- _REQUIREMENT_: For the material below, output exactly the span from the line with "Definition exec_alone R" to the line with "m (p_sys s).", including both, and nothing besides.

##########

(* ===== verification/RunAlone.v ===== *)
(** * Handlers that are not interleaved

    A coroutine of [Interleaving] that runs with nobody in between is the handler of
    [AccountingWorkflow]. *)

From S2P Require Import Prelude Domain TigerBeetle TBRef Ids Transfers Accounts LedgerProps.
From S2P Require Import World ActivitiesTB ActivitiesTBProps ActivitiesPG Coroutines AccountingWorkflow.
From S2P Require Import AccountingProps LoopProps Meter Interleaving InterleavingProps InterleavingClaims.
From S2P Require Postgres.
Import Postgres(PGServer).

Section alone.
Context `{TL : TigerBeetleLaws} `{B : Blake3} `{G : GoRange} `{P : PGServer} `{U : UUIDPkg}.
Context `{T : !Temporal} `{TeL : !TemporalLaws T}.
Implicit Types (s : Proc) (x : Sys).

(** The activities as [Temporal] executes them. *)
Definition exec_alone R (n : nat) (a : act R) : M Proc R := on_sys (activity n (exec a)).

(** The coroutine [p], run alone, does to the state what [m] does. *)
Definition agrees {A} (p : prog Proc act A) (m : M Sys A) : Prop :=
  ∀ s, prod_map id p_sys (run_alone exec_alone p s) = m (p_sys s).





Lemma agrees_state : agrees (here (gets p_state)) (gets sys_state).
Proof. by intros s. Qed.



















End alone.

##########

- _TASK RESPONSE_:
Definition exec_alone R (n : nat) (a : act R) : M Proc R := on_sys (activity n (exec a)).

(** The coroutine [p], run alone, does to the state what [m] does. *)
Definition agrees {A} (p : prog Proc act A) (m : M Sys A) : Prop :=
  ∀ s, prod_map id p_sys (run_alone exec_alone p s) = m (p_sys s).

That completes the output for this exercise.